[Dataset entries]
(** * goa2w: envelope extraction and frame synthesis

    A shallow embedding of [main.go] (readAudio, sigmoid, envelope, drawEnv,
    interpole and the frame computation of visualize) together with the
    properties of the pipeline that the design document states.

    Numbers are modelled the way the Go program has them:
    - [int] is a 64-bit two's complement integer, here a [Z] with the
      wrap-around written out ([wrap64]);
    - [float32] and [float64] are IEEE 754 binary32 / binary64 values, here
      the [spec_float] of the standard library with round-to-nearest-even
      operations at precision 24 / 53;
    - slices are lists; an out-of-range slice expression or index is a
      run-time panic;
    - [math.Exp], [math.Cos] and [math.Log10] belong to the Go library and
      are taken through an interface ([MathLib]) that records the facts the
      library documents;
    - strings are sequences of bytes; [fatal] ends the program, and the
      functions of the command line (parseColor, formatDuration, the name
      of the output file) return a [run]. *)

From Stdlib Require Import ZArith QArith Qpower Qround Qabs Lia Lqa List Bool.
From Stdlib Require Import Strings.Byte.
From Stdlib Require Import Floats.SpecFloat.
From Stdlib Require Strings.String Strings.Ascii Numbers.DecimalString.
From stdpp Require Import base list.
(** * Super-resolution demo: a shallow embedding of [main.cpp]

    The program is a command-line driver around an inference runtime and an
    image codec.  Its own logic is the control flow of [main]: parameter
    validation, image filtering, batch-size selection, tensor filling, the
    timed inference loop, and the slicing of the output buffer into planes.

    The embedding keeps that control flow as it is written.  The external
    collaborators (runtime, codec, clock, file system) are an oracle record
    [Env]; every call into them is logged in a trace and may raise, exactly
    as a C++ call may.  [main] is written in a small state-and-exception
    monad whose third outcome, [Undefined], stands for C++ undefined
    behaviour (a null dereference, an out-of-range subscript). *)

From Stdlib Require Import ZArith List String Ascii Bool Lia.
From Stdlib Require Import Floats DecimalString Sorted.
Import ListNotations.

Local Open Scope string_scope.
Local Open Scope Z_scope.

(** ** Machine integers *)

Module Machine.

(** [int] is 32 bits wide on every platform the demo is built for. *)
Definition INT_BITS : Z := 32.

(** [static_cast<int>(x)] and the implicit conversion to [int]: reduce
    modulo 2^32 into the signed range. *)
Definition to_int (x : Z) : Z :=
  (x + 2 ^ (INT_BITS - 1)) mod 2 ^ INT_BITS - 2 ^ (INT_BITS - 1).

(** [size_t] is 32 bits on the ARM target and 64 bits on a desktop build. *)
Inductive SizeWidth := Size32 | Size64.

Definition size_bits (sw : SizeWidth) : Z :=
  match sw with Size32 => 32 | Size64 => 64 end.

Definition SIZE_MODULUS (sw : SizeWidth) : Z := 2 ^ size_bits sw.
(** * The stockfighter order API (package [api], file [api/order.go])

    A shallow embedding of the five order endpoints of the client
    ([NewOrder], [CancelOrder], [OrderStatus], [AccountOrderStatus],
    [StockOrderStatus]) together with the part of [encoding/json],
    [net/http] and [strconv] they rely on, and the properties the
    specification states about them.

    Conventions.
    - Go's [int] is read at its 64-bit width and carried as [Z]; the
      endpoints do no arithmetic on it, so only the decoder's range check
      is written out.
    - Go's [error] interface is [option goerror], [None] being [nil].
    - A slice is [option (list _)]: [None] is the nil slice, [Some []] the
      empty slice that is not nil.
    - JSON text on the wire is carried as the value it denotes: a request
      body is the [jvalue] that [json.Marshal] encodes, a response body is
      what the decoder's scanner makes of it (a value, or the error it
      stops with). *)

From Stdlib Require Import ZArith List String Ascii Bool Lia.
From Stdlib Require Import DecimalString DecimalZ DecimalPos.
Import ListNotations.
Open Scope string_scope.
Open Scope Z_scope.

(** ** Errors *)

(** The error values that can reach the client.  [LibError] stands for the
    errors of the libraries ([net/http], [net/url], [io], the JSON scanner,
    [time]); [UnmarshalTypeError] is [json.UnmarshalTypeError]; [ApiError]
    is the value built by the package's own [apiError]. *)
Inductive goerror : Type :=
| LibError (pkg msg : string)
| UnmarshalTypeError (value target : string)
| ApiError (msg status : string).

(** ** strconv *)

Module Strconv.

(** [strconv.Itoa]: the decimal text of an integer, with a leading minus
    sign for negative numbers and no leading zeros. *)
Definition Itoa (n : Z) : string := NilZero.string_of_int (Z.to_int n).

(** The reading of decimal text back into an integer. *)
Definition Atoi (s : string) : option Z :=
  option_map Z.of_int (NilZero.int_of_string s).

Lemma Itoa_Atoi (n : Z) : Atoi (Itoa n) = Some n.
Proof.
  unfold Atoi, Itoa.
  rewrite NilZero.isi.
  - cbn [option_map]. f_equal. apply DecimalZ.of_to.
  - destruct n; cbn; try discriminate.
    intros [= H]. revert H. apply DecimalPos.Unsigned.to_uint_nonnil.
  - destruct n; cbn; try discriminate.
    intros [= H]. revert H. apply DecimalPos.Unsigned.to_uint_nonnil.
Qed.

End Strconv.

(** ** encoding/json *)

Module Json.

#[warnings="-register-all"]
Inductive jvalue : Type :=
| JNull
| JBool (b : bool)
| JInt (z : Z)              (* a number literal with integer syntax *)
| JFrac (lit : string)      (* a number literal with a fraction or an exponent *)
| JStr (s : string)
| JArr (l : list jvalue)
| JObj (kv : list (string * jvalue)).

(** What a decoder finds in a response body: the error its scanner stops
    with (bad syntax, end of input, a failed read), or the JSON value. *)
Inductive body : Type :=
| Malformed (e : goerror)
| Json (v : jvalue).

Definition kind (j : jvalue) : string :=
  match j with
  | JNull => "null"
  | JBool _ => "bool"
  | JInt _ | JFrac _ => "number"
  | JStr _ => "string"
  | JArr _ => "array"
  | JObj _ => "object"
  end.

(** *** Matching of object keys to struct fields

    [Unmarshal] matches an object key with the name a field is marshalled
    under, "preferring an exact match but also accepting a
    case-insensitive match".  Case-insensitive is Unicode simple folding;
    for the ASCII names of this package that is: ASCII letters without
    their case, U+017F (long s, bytes C5 BF) as [s], and U+212A (Kelvin
    sign, bytes E2 84 AA) as [k]. *)

Definition lower (a : ascii) : ascii :=
  let n := N_of_ascii a in
  if ((65 <=? n) && (n <=? 90))%N then ascii_of_N (n + 32) else a.

Definition is_byte (a : ascii) (n : N) : bool := (N_of_ascii a =? n)%N.

Fixpoint foldName (s : string) : string :=
  match s with
  | EmptyString => EmptyString
  | String c1 t =>
    match t with
    | EmptyString => String (lower c1) EmptyString
    | String c2 t2 =>
      if is_byte c1 197 && is_byte c2 191 then String "s" (foldName t2)
      else
        match t2 with
        | EmptyString => String (lower c1) (foldName t)
        | String c3 t3 =>
          if is_byte c1 226 && is_byte c2 132 && is_byte c3 170
          then String "k" (foldName t3)
          else String (lower c1) (foldName t)
        end
    end
  end.

Definition equalFold (a b : string) : bool := String.eqb (foldName a) (foldName b).

(** The field an object key selects: the first field whose name is the
    key, otherwise the first field whose name equals it under folding. *)
Definition find_field {F : Type} (fields : list F) (name : F -> string)
    (key : string) : option F :=
  match find (fun f => String.eqb (name f) key) fields with
  | Some f => Some f
  | None => find (fun f => equalFold (name f) key) fields
  end.

(** *** Decoding

    A decoder stores a JSON value into a Go value it is given.  A value of
    the wrong JSON type leaves the Go value as it is, is remembered as the
    saved error if it is the first such, and decoding goes on; an error
    returned by a type's own [UnmarshalJSON] stops the decoding at once.
    [dec_val] is the Go value as decoding leaves it in either case. *)

Record decoded (T : Type) : Type := Decoded {
  dec_val : T;
  dec_saved : option goerror;
  dec_abort : option goerror
}.
Arguments Decoded {T} _ _ _.
Arguments dec_val {T} _.
Arguments dec_saved {T} _.
Arguments dec_abort {T} _.

Definition decoder (T : Type) : Type := jvalue -> T -> option goerror -> decoded T.

Definition saveError (e : goerror) (saved : option goerror) : option goerror :=
  match saved with
  | None => Some e
  | Some _ => saved
  end.

Definition mismatch {T : Type} (j : jvalue) (target : string) (v : T)
    (saved : option goerror) : decoded T :=
  Decoded v (saveError (UnmarshalTypeError (kind j) target) saved) None.

Definition decode_string : decoder string := fun j v saved =>
  match j with
  | JStr s => Decoded s saved None
  | JNull => Decoded v saved None
  | _ => mismatch j "string" v saved
  end.

Definition fits_int (z : Z) : bool := (- 2 ^ 63 <=? z) && (z <? 2 ^ 63).

(** A number that is no integer of 64 bits is reported with its literal,
    which for an integer is its decimal text. *)
Definition bad_number (lit : string) (v : Z) (saved : option goerror) : decoded Z :=
  Decoded v (saveError (UnmarshalTypeError ("number " ++ lit) "int") saved) None.

Definition decode_int : decoder Z := fun j v saved =>
  match j with
  | JInt z => if fits_int z then Decoded z saved None
              else bad_number (Strconv.Itoa z) v saved
  | JFrac lit => bad_number lit v saved
  | JNull => Decoded v saved None
  | _ => mismatch j "int" v saved
  end.

Definition decode_bool : decoder bool := fun j v saved =>
  match j with
  | JBool b => Decoded b saved None
  | JNull => Decoded v saved None
  | _ => mismatch j "bool" v saved
  end.

(** The elements of an array, decoded in turn into the positions of the
    slice.  [old] holds the elements the slice has from the position at
    hand on: an element is decoded onto the one already there (so a
    repeated member meets the elements the earlier one left), or onto a
    zero element where the slice has none.  [acc] holds the elements
    decoded so far.  An abort leaves the slice with the element at hand as
    far as it was decoded and with the old elements after it; at the end
    of the array the slice is cut to the elements decoded.  What a slice
    once held beyond its length is taken to be zero. *)
Fixpoint decode_elems {T : Type} (zero : T) (elem : decoder T)
    (l : list jvalue) (old acc : list T) (saved : option goerror) : decoded (list T) :=
  match l with
  | [] => Decoded acc saved None
  | x :: rest =>
    let r := elem x (hd zero old) saved in
    match dec_abort r with
    | Some e => Decoded (acc ++ dec_val r :: tl old)%list (dec_saved r) (Some e)
    | None => decode_elems zero elem rest (tl old) (acc ++ [dec_val r])%list (dec_saved r)
    end
  end.

(** A slice: [null] makes it nil, an array is decoded into its positions
    (and makes it empty, not nil, when it has no element), anything else
    is a type mismatch. *)
Definition decode_slice {T : Type} (zero : T) (elem : decoder T) (target : string)
    : decoder (option (list T)) := fun j v saved =>
  match j with
  | JNull => Decoded None saved None
  | JArr l =>
    let old := match v with Some o => o | None => [] end in
    let r := decode_elems zero elem l old [] saved in
    Decoded (Some (dec_val r)) (dec_saved r) (dec_abort r)
  | _ => mismatch j target v saved
  end.

(** The members of an object in the order they are written: a key that
    selects no field is skipped, a later member for the same field is
    stored over the earlier one. *)
Fixpoint decode_members {T F : Type} (find : string -> option F)
    (store : F -> decoder T) (kv : list (string * jvalue)) (v : T)
    (saved : option goerror) : decoded T :=
  match kv with
  | [] => Decoded v saved None
  | (k, x) :: rest =>
    match find k with
    | None => decode_members find store rest v saved
    | Some f =>
      let r := store f x v saved in
      match dec_abort r with
      | Some e => r
      | None => decode_members find store rest (dec_val r) (dec_saved r)
      end
    end
  end.

Definition decode_struct {T F : Type} (target : string)
    (find : string -> option F) (store : F -> decoder T) : decoder T :=
  fun j v saved =>
  match j with
  | JNull => Decoded v saved None
  | JObj kv => decode_members find store kv v saved
  | _ => mismatch j target v saved
  end.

*The problem*: In the records above, find each line with the word "built" and copy it out.

*Task answer*:
(** [int] is 32 bits wide on every platform the demo is built for. *)
    is the value built by the package's own [apiError]. *)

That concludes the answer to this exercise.